According to Harvard Business Review, 75% of the managers use SWOT analysis for various purposes such as – evaluating current scenario, strategic planning, new venture feasibility, personal growth goals, new market entry, Go To market strategies, portfolio management and strategic trade-off assessment, organizational restructuring, etc.
SWOT Objectives / Importance of SWOT Analysis and SWOT Matrix
SWOT analysis of Southwest Airlines (A) can be done for the following purposes –
1. Strategic planning using facts provided in Southwest Airlines (A) case study
2. Improving business portfolio management of Southwest Airlines
3. Assessing feasibility of the new initiative in Strategy & Execution field.
4. Making a Strategy & Execution topic specific business decision
5. Set goals for the organization
6. Organizational restructuring of Southwest Airlines
Strengths Southwest Airlines (A) | Internal Strategic Factors
What are Strengths in SWOT Analysis / TOWS Matrix / Weighted SWOT Analysis
The strengths of Southwest Airlines in Southwest Airlines (A) Harvard Business Review case study are -
Innovation driven organization
– Southwest Airlines is one of the most innovative firm in sector. Manager in Southwest Airlines (A) Harvard Business Review case study can use Clayton Christensen Disruptive Innovation strategies to further increase the scale of innovtions in the organization.

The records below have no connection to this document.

Lemma Forall_filter_sub {A} (P Q : A → Prop) `{∀ x, Decision (Q x)} (l : list A) :
  Forall P l → Forall P (filter Q l).
Proof. rewrite !Forall_forall. intros HP x [_ Hx]%list_elem_of_filter. by apply HP. Qed.

Lemma filter_all {A} (P : A → Prop) `{∀ x, Decision (P x)} (l : list A) :
  (∀ x, x ∈ l → P x) → filter P l = l.
Proof.
  induction l as [|x l IH]; intros Hl; [done|].
  rewrite filter_cons_True, IH; [done| |]; set_solver.
Qed.

Lemma filter_none {A} (P : A → Prop) `{∀ x, Decision (P x)} (l : list A) :
  (∀ x, x ∈ l → ¬ P x) → filter P l = [].
Proof.
  induction l as [|x l IH]; intros Hl; [done|].
  rewrite filter_cons_False, IH; [done| |]; set_solver.
Qed.

Lemma head_filter_none {A} (P : A → Prop) `{∀ x, Decision (P x)} (l : list A) :
  head (filter P l) = None ↔ ∀ x, x ∈ l → ¬ P x.
Proof.
  split.
  - intros Hh x Hx HP. assert (x ∈ filter P l) as Hin by by apply list_elem_of_filter.
    destruct (filter P l); [by apply elem_of_nil in Hin|done].
  - intros Hl. by rewrite filter_none.
Qed.

(** ** The development's automation

    [py_case] opens the innermost match or conditional that blocks a handler's
    evaluation; [py_run] evaluates a handler to its end, keeping the guards as
    hypotheses. *)

Ltac py_case :=
  match goal with
  | H : context [match ?x with _ => _ end] |- _ =>
      lazymatch x with
      | context [match _ with _ => _ end] => fail
      | _ => destruct x eqn:?
      end
  | |- context [match ?x with _ => _ end] =>
      lazymatch x with
      | context [match _ with _ => _ end] => fail
      | _ => destruct x eqn:?
      end
  end.

Ltac py_run := repeat (simplify_eq/=; try done; py_case); simplify_eq/=.

Create HintDb py discriminated.
Create Rewrite HintDb py_sums.
#[export] Hint Rewrite @sumZ_app @sumZ_map @sumZ_opp @sumZ_add : py_sums.
(* ===== verification/PyText.v ===== *)
(** * Python text: the [str] operations the sources use

    Text is [string], one [ascii] per character (the sources handle ASCII
    identifiers, currency codes, addresses and JSON keys).  Case mapping and
    white space are those of Python on ASCII.  [uuid.UUID] is its 128-bit
    integer. *)
From S2P Require Import Prelude.
From Stdlib Require Import Ascii.

Abbreviation chars := String.list_ascii_of_string.
Abbreviation text := String.string_of_list_ascii.
Abbreviation uuid := N (only parsing).

Definition code (c : ascii) : N := N_of_ascii c.

Definition is_space (c : ascii) : bool :=
  let n := code c in ((9 <=? n) && (n <=? 13) || (28 <=? n) && (n <=? 32))%N.

Definition upper_char (c : ascii) : ascii :=
  let n := code c in
  if ((97 <=? n) && (n <=? 122))%N then ascii_of_N (n - 32) else c.

Definition lower_char (c : ascii) : ascii :=
  let n := code c in
  if ((65 <=? n) && (n <=? 90))%N then ascii_of_N (n + 32) else c.

Definition upper (s : string) : string := text (upper_char <$> chars s).
Definition lower (s : string) : string := text (lower_char <$> chars s).

Fixpoint drop_spaces (l : list ascii) : list ascii :=
  match l with
  | c :: l' => if is_space c then drop_spaces l' else l
  | [] => []
  end.

(** [s.strip()] *)
Definition strip (s : string) : string :=
  text (reverse (drop_spaces (reverse (drop_spaces (chars s))))).

(** [s.split(sep, 1)] for a one-character separator: [None] when absent. *)
Fixpoint cut_chars (sep : ascii) (l : list ascii) : option (list ascii * list ascii) :=
  match l with
  | [] => None
  | c :: l' =>
      if bool_decide (c = sep) then Some ([], l')
      else match cut_chars sep l' with
           | Some (a, b) => Some (c :: a, b)
           | None => None
           end
  end.

Definition cut (sep : ascii) (s : string) : option (string * string) :=
  match cut_chars sep (chars s) with
  | Some (a, b) => Some (text a, text b)
  | None => None
  end.

(** [s.split(sep)] *)
Fixpoint split_chars (sep : ascii) (cur : list ascii) (l : list ascii) : list (list ascii) :=
  match l with
  | [] => [reverse cur]
  | c :: l' =>
      if bool_decide (c = sep) then reverse cur :: split_chars sep [] l'
      else split_chars sep (c :: cur) l'
  end.

Definition split (sep : ascii) (s : string) : list string :=
  text <$> split_chars sep [] (chars s).

(** [sep in s] for one character. *)
Definition has_char (c : ascii) (s : string) : bool := bool_decide (c ∈ chars s).

Lemma text_chars s : text (chars s) = s.
Proof. apply String.string_of_list_ascii_of_string. Qed.

Lemma chars_text l : chars (text l) = l.
Proof. apply String.list_ascii_of_string_of_list_ascii. Qed.

Lemma chars_app (a b : string) : chars (a +:+ b) = chars a ++ chars b.
Proof. induction a as [|c a IH]; [done|]. simpl. f_equal. exact IH. Qed.

Lemma upper_char_idem c : upper_char (upper_char c) = upper_char c.
Proof. by destruct c as [[] [] [] [] [] [] [] []]. Qed.

Lemma lower_char_idem c : lower_char (lower_char c) = lower_char c.
Proof. by destruct c as [[] [] [] [] [] [] [] []]. Qed.

Lemma upper_idem s : upper (upper s) = upper s.
Proof.
  unfold upper. rewrite chars_text. f_equal.
  rewrite <- list_fmap_compose. apply list_fmap_ext. intros. apply upper_char_idem.
Qed.

Lemma lower_idem s : lower (lower s) = lower s.
Proof.
  unfold lower. rewrite chars_text. f_equal.
  rewrite <- list_fmap_compose. apply list_fmap_ext. intros. apply lower_char_idem.
Qed.

Lemma cut_chars_spec sep l a b :
  cut_chars sep l = Some (a, b) → l = a ++ sep :: b ∧ sep ∉ a.
Proof.
  revert a b. induction l as [|c l IH]; intros a b; simpl; [done|].
  case_bool_decide as Hc; subst.
  - intros [= <- <-]. split; [done|]. apply not_elem_of_nil.
  - destruct (cut_chars sep l) as [[a' b']|] eqn:E; [|done].
    intros [= <- <-]. destruct (IH a' b') as [-> ?]; [done|]. set_solver.
Qed.

Lemma cut_chars_none sep l : cut_chars sep l = None ↔ sep ∉ l.
Proof.
  induction l as [|c l IH]; simpl; [set_solver|].
  case_bool_decide as Hc; subst; [set_solver|].
  destruct (cut_chars sep l) as [[a' b']|]; set_solver.
Qed.

Lemma cut_spec sep s a b :
  cut sep s = Some (a, b) → s = (a +:+ String sep b)%string ∧ has_char sep a = false.
Proof.
  unfold cut, has_char. destruct (cut_chars sep (chars s)) as [[x y]|] eqn:E; [|done].
  intros [= <- <-]. apply cut_chars_spec in E as [E Hn]. split.
  - rewrite <- (text_chars s), E. clear. induction x; simpl; [done|].
    unfold String.app in *. simpl. by f_equal.
  - rewrite chars_text. by apply bool_decide_eq_false.
Qed.

Lemma cut_app sep a b : sep ∉ chars a → cut sep (a +:+ String sep b)%string = Some (a, b).
Proof.
  intros Ha. unfold cut. enough (cut_chars sep (chars (a +:+ String sep b)%string) = Some (chars a, chars b)) as -> by by rewrite !text_chars.
  induction a as [|c a IH]; simpl in *; [by rewrite bool_decide_true|]. rewrite bool_decide_false by set_solver. by rewrite IH by set_solver.
Qed.

Definition starts_solid (l : list ascii) : Prop := match l with c :: _ => is_space c = false | [] => True end.

Lemma drop_spaces_solid l : starts_solid (drop_spaces l).
Proof. induction l as [|c l IH]; simpl; [done|]. destruct (is_space c) eqn:E; [done|]. exact E. Qed.

Lemma drop_spaces_fix l : starts_solid l → drop_spaces l = l.
Proof. destruct l as [|c l]; simpl; [done|]. by intros ->. Qed.

Lemma drop_spaces_suffix l : ∃ a, l = a ++ drop_spaces l.
Proof. induction l as [|c l [a IH]]; simpl; [by exists []|]. destruct (is_space c); [|by exists []]. exists (c :: a). simpl. by f_equal. Qed.

Lemma strip_idem s : strip (strip s) = strip s.
Proof.
  unfold strip. rewrite chars_text. set (k := drop_spaces (chars s)). destruct (drop_spaces_suffix (reverse k)) as [a Ha].
  set (m := drop_spaces (reverse k)) in *. assert (Hk : k = reverse m ++ reverse a) by by rewrite <- (reverse_involutive k), Ha, reverse_app.
  assert (Hm : starts_solid (reverse m)).
  { pose proof (drop_spaces_solid (chars s)) as Hs. fold k in Hs. rewrite Hk in Hs. by destruct (reverse m). }
  rewrite (drop_spaces_fix _ Hm), reverse_involutive, (drop_spaces_fix m); [done|]. apply drop_spaces_solid.
Qed.

(** Fields joined by a separator that the first ones do not contain. *)
Lemma is_space_lower c : is_space (lower_char c) = is_space c.
Proof. destruct c as [[] [] [] [] [] [] [] []]; vm_compute; reflexivity. Qed.

Lemma drop_spaces_lower l : drop_spaces (lower_char <$> l) = lower_char <$> drop_spaces l.
Proof. induction l as [|c l IH]; [done|]. simpl. rewrite is_space_lower. by destruct (is_space c). Qed.

Lemma strip_lower s : strip (lower s) = lower (strip s).
Proof.
  unfold strip, lower. rewrite !chars_text, drop_spaces_lower, <- fmap_reverse, drop_spaces_lower.
  by rewrite <- fmap_reverse.
Qed.

Lemma app_sep_inj (sep : ascii) (a b c d : string) :
  has_char sep a = false → has_char sep b = false →
  (a +:+ String sep c = b +:+ String sep d)%string → a = b ∧ c = d.
Proof.
  unfold has_char. rewrite !bool_decide_eq_false. revert b.
  induction a as [|x a IH]; intros [|y b] Ha Hb; simpl; intros Heq; injection Heq as Heq; subst.
  - done.
  - set_solver.
  - set_solver.
  - destruct (IH b) as [-> ->]; try done; set_solver.
Qed.
Definition item_fks (its : list item) : list ForeignKey :=
  mjoin ((λ i, match i with
               | column n _ os => omap (λ o, match o with References t c => Some (mkFk n t c) | _ => None end) os
               | _ => []
               end) <$> its).

(** [unique=True] and [UniqueConstraint] are enforced by an index. *)
Definition item_uniques (its : list item) : list Index :=
  mjoin ((λ i, match i with
               | column n _ os =>
                   omap (λ o, match o with Unique k => Some (mkIndex k [Col n] true None) | _ => None end) os
               | UniqueConstraint n cs => [mkIndex n (Col <$> cs) true None]
               end) <$> its).

Definition table_of (its : list item) : Table :=
  mkTable (item_columns its) (item_pk its) (item_fks its) (item_uniques its) 1 [].

(** Tables and indexes share one name space. *)
Definition relation_names (d : db) : list string :=
  mjoin ((λ nt, nt.1 :: (ix_name <$> indexes nt.2)) <$> map_to_list (tables d)).

Definition expr_column (e : ixexpr) : string := match e with Col c | Desc c | JsonText c _ => c end.
Definition pred_column (p : predicate) : string := match p with IsNull c | IsNotNull c | OneOf c _ => c end.

Definition index_columns (ix : Index) : list string :=
  (expr_column <$> ix_on ix) ++ match ix_where ix with Some p => [pred_column p] | None => [] end.

Definition known (t : Table) (cs : list string) : bool := forallb (λ c, bool_decide (is_Some (find_column c t))) cs.

(** A foreign key refers to a key of the other table. *)
Definition fk_target_ok (ts : gmap string Table) (fk : ForeignKey) : bool :=
  match ts !! fk_table fk with
  | Some t => bool_decide (primary_key t = [fk_ref fk])
  | None => false
  end.

Fixpoint insert_all (now : Z) (name : string) (rs : list (list (string * option value))) (d : db) : result db :=
  match rs with
  | [] => Ok d
  | r :: rs => let? rd := insert now name (list_to_map r) d in insert_all now name rs rd.2
  end.

(** Whether an existing table satisfies a new unique index. *)
Fixpoint all_distinct (ix : Index) (rs : list row) : bool :=
  match rs with
  | [] => true
  | r :: rs => forallb (λ r', negb (clashes ix r r')) rs && all_distinct ix rs
  end.

Definition referenced (d : db) (name : string) (P : ForeignKey → bool) : bool :=
  existsb (λ nt, bool_decide (nt.1 ≠ name) && existsb (λ fk, bool_decide (fk_table fk = name) && P fk) (foreign_keys nt.2))
    (map_to_list (tables d)).

Definition fill_column (now : Z) (c : Column) (r : row) : row :=
  match server_default c with Some d => <[col_name c := default_value now d]> r | None => r end.

Definition drop_named (name : string) (d : db) : db :=
  on_tables (fmap (on_indexes (filter (λ ix, ix_name ix ≠ name)))) d.

Definition step (now : Z) (o : ddl) (d : db) : result db :=
  match o with
  | create_schema => Ok (mkDb true (tables d))
  | create_table name its =>
      let t := table_of its in
      if negb (schema d) then Raise InvalidSchemaName
      else if bool_decide (name ∈ relation_names d) || existsb (λ ix, bool_decide (ix_name ix ∈ relation_names d)) (indexes t)
      then Raise DuplicateTable
      else if negb (bool_decide (NoDup (col_name <$> columns t))) then Raise DuplicateColumn
      else if negb (forallb (λ ix, known t (index_columns ix)) (indexes t)) then Raise UndefinedColumn
      else if negb (forallb (fk_target_ok (<[name := t]> (tables d))) (foreign_keys t)) then Raise InvalidForeignKey
      else Ok (on_tables <[name := t]> d)
  | create_index name table on u w =>
      let ix := mkIndex name on u w in
      match tables d !! table with
      | None => Raise UndefinedTable
      | Some t =>
          if bool_decide (name ∈ relation_names d) then Raise DuplicateTable
          else if negb (known t (index_columns ix)) then Raise UndefinedColumn
          else if u && negb (all_distinct ix (rows t)) then Raise UniqueViolation
          else Ok (on_tables <[table := on_indexes (λ l, l ++ [ix]) t]> d)
      end
  | add_column table name ty os =>
      let c := to_column name ty os in
      match tables d !! table with
      | None => Raise UndefinedTable
      | Some t =>
          if bool_decide (is_Some (find_column name t)) then Raise DuplicateColumn
          else if negb (nullable c) && bool_decide (server_default c = None) && negb (bool_decide (rows t = []))
          then Raise NotNullViolation
          else Ok (on_tables <[table := mkTable (columns t ++ [c]) (primary_key t) (foreign_keys t) (indexes t)
                                          (next_serial t) (fill_column now c <$> rows t)]> d)
      end
  | bulk_insert table rs => insert_all now table rs d
  | drop_table name =>
      match tables d !! name with
      | None => Raise UndefinedTable
      | Some _ => if referenced d name (λ _, true) then Raise DependentObjectsStillExist else Ok (on_tables (delete name) d)
      end
  | drop_index name =>
      if existsb (λ nt, bool_decide (name ∈ ix_name <$> indexes nt.2)) (map_to_list (tables d))
      then Ok (drop_named name d) else Raise UndefinedObject
  | drop_index_if_exists name => Ok (drop_named name d)
  | drop_column table c =>
      match tables d !! table with
      | None => Raise UndefinedTable
      | Some t =>
          if negb (bool_decide (is_Some (find_column c t))) then Raise UndefinedColumn
          else if referenced d table (λ fk, bool_decide (fk_ref fk = c)) then Raise DependentObjectsStillExist
          else Ok (on_tables <[table := mkTable (filter (λ col, col_name col ≠ c) (columns t))
                                          (if bool_decide (c ∈ primary_key t) then [] else primary_key t)
                                          (filter (λ fk, fk_col fk ≠ c) (foreign_keys t))
                                          (filter (λ ix, c ∉ index_columns ix) (indexes t))
                                          (next_serial t) (delete c <$> rows t)]> d)
      end
  end.
(** A checked step does on a database with rows what it does on the catalog. *)
Lemma step_agree now now0 fresh o d d0 d0' :
  agree fresh d d0 → is_Some (inverse o) → safe fresh o = true → step now0 o d0 = Ok d0' →
  ∃ d', step now o d = Ok d' ∧ agree (created fresh o) d' d0' ∧ keeps_rows d d'.
Proof.
  intros [Hc Hf] Hi Hs Hst. pose proof (f_equal schema Hc) as Hsch. simpl in Hsch.
  destruct o as [|n its|n tb on u w|tb n ty os| | | | |]; try (by destruct Hi); cbn [step] in Hst |- *.
  - rewrite Hsch. destruct (negb (schema d0)); [done|].
    rewrite (bool_decide_ext _ (n ∈ relation_names d0)) by by apply relation_names_catalog.
    rewrite (existsb_ext _ (λ ix, bool_decide (ix_name ix ∈ relation_names d0)))
      by (intros ix; apply bool_decide_ext, relation_names_catalog, Hc).
    destruct (_ || _) eqn:En; [done|]. destruct (negb (bool_decide _)); [done|]. destruct (negb (forallb _ (indexes _))); [done|].
    rewrite (forallb_ext _ (fk_target_ok (<[n := table_of its]> (tables d0)))).
    2:{ intros fk. apply fk_target_catalog. rewrite !fmap_insert. f_equal. exact (f_equal tables Hc). }
    destruct (negb (forallb _ _)); [done|]. injection Hst as <-. eexists. split; [done|].
    apply orb_false_iff in En as [En%bool_decide_eq_false _]. split.
    + split; [by apply catalog_insert|]. intros m t Hm. simpl. destruct (decide (m = n)) as [->|Hne].
      { rewrite lookup_insert_eq. by intros [= <-]. }
      rewrite lookup_insert_ne by done. apply Hf. by apply elem_of_cons in Hm as [->|].
    + apply keeps_rows_insert. intros t0 Ht0. destruct En. apply (relation_names_catalog _ _ _ Hc), elem_of_relation_names. eauto.
  - destruct (tables d0 !! tb) as [t0|] eqn:Et0; [|done]. destruct (catalog_lookup _ _ _ _ (eq_sym Hc) Et0) as (t & Ht & Hst').
    pose proof (strip_fields _ _ Hst') as (Hcol & Hpk & Hfk & Hix). rewrite Ht.
    rewrite (bool_decide_ext _ (n ∈ relation_names d0)) by by apply relation_names_catalog.
    destruct (bool_decide _); [done|]. rewrite (known_strip t t0) by done. destruct (negb (known _ _)); [done|].
    assert (Hu : u && negb (all_distinct (mkIndex n on u w) (rows t)) = false).
    { destruct u; [|done]. simpl in Hs. apply bool_decide_eq_true in Hs. by rewrite (Hf tb t Hs Ht). }
    rewrite Hu. destruct (u && _); [done|]. injection Hst as <-. eexists. split; [done|]. split.
    + apply agree_insert; [by split| |intros Hin; by apply (Hf tb t)]. unfold strip. simpl. by rewrite Hcol, Hpk, Hfk, Hix.
    + apply keeps_rows_insert. intros t1 Ht1. by simplify_eq.
  - cbn [inverse] in Hi. destruct (_ && _) eqn:Ed in Hi; [|by destruct Hi]. apply andb_true_iff in Ed as [En Ed].
    apply bool_decide_eq_true in Ed.
    destruct (tables d0 !! tb) as [t0|] eqn:Et0; [|done]. destruct (catalog_lookup _ _ _ _ (eq_sym Hc) Et0) as (t & Ht & Hst').
    pose proof (strip_fields _ _ Hst') as (Hcol & Hpk & Hfk & Hix). rewrite Ht.
    rewrite (find_column_strip n t t0) by done. destruct (bool_decide (is_Some _)) eqn:Efc; [done|].
    rewrite En in Hst |- *. simpl in Hst |- *. injection Hst as <-. eexists. split; [done|]. split.
    + apply agree_insert; [by split| |].
      * unfold strip. simpl. by rewrite Hcol, Hpk, Hfk, Hix.
      * intros Hin. cbn [rows]. by rewrite (Hf tb t Hin Ht).
    + apply keeps_rows_insert. intros t1 Ht1. simplify_eq. by apply fill_column_none.
Qed.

Effective Research and Development (R&D)
– Southwest Airlines has innovation driven culture where significant part of the revenues are spent on the research and development activities. This has resulted in, as mentioned in case study Southwest Airlines (A) - staying ahead in the industry in terms of – new product launches, superior customer experience, highly competitive pricing strategies, and great returns to the shareholders.
Sustainable margins compare to other players in Strategy & Execution industry
– Southwest Airlines (A) firm has clearly differentiated products in the market place. This has enabled Southwest Airlines to fetch slight price premium compare to the competitors in the Strategy & Execution industry. The sustainable margins have also helped Southwest Airlines to invest into research and development (R&D) and innovation.
Organizational Resilience of Southwest Airlines
– The covid-19 pandemic has put organizational resilience at the centre of everthing that Southwest Airlines does. Organizational resilience comprises - Financial Resilience, Operational Resilience, Technological Resilience, Organizational Resilience, Business Model Resilience, and Reputation Resilience.
Training and development
– Southwest Airlines has one of the best training and development program in the industry. The effectiveness of the training programs can be measured in Southwest Airlines (A) Harvard Business Review case study by analyzing – employees retention, in-house promotion, loyalty, new venture initiation, lack of conflict, and high level of both employees and customer engagement.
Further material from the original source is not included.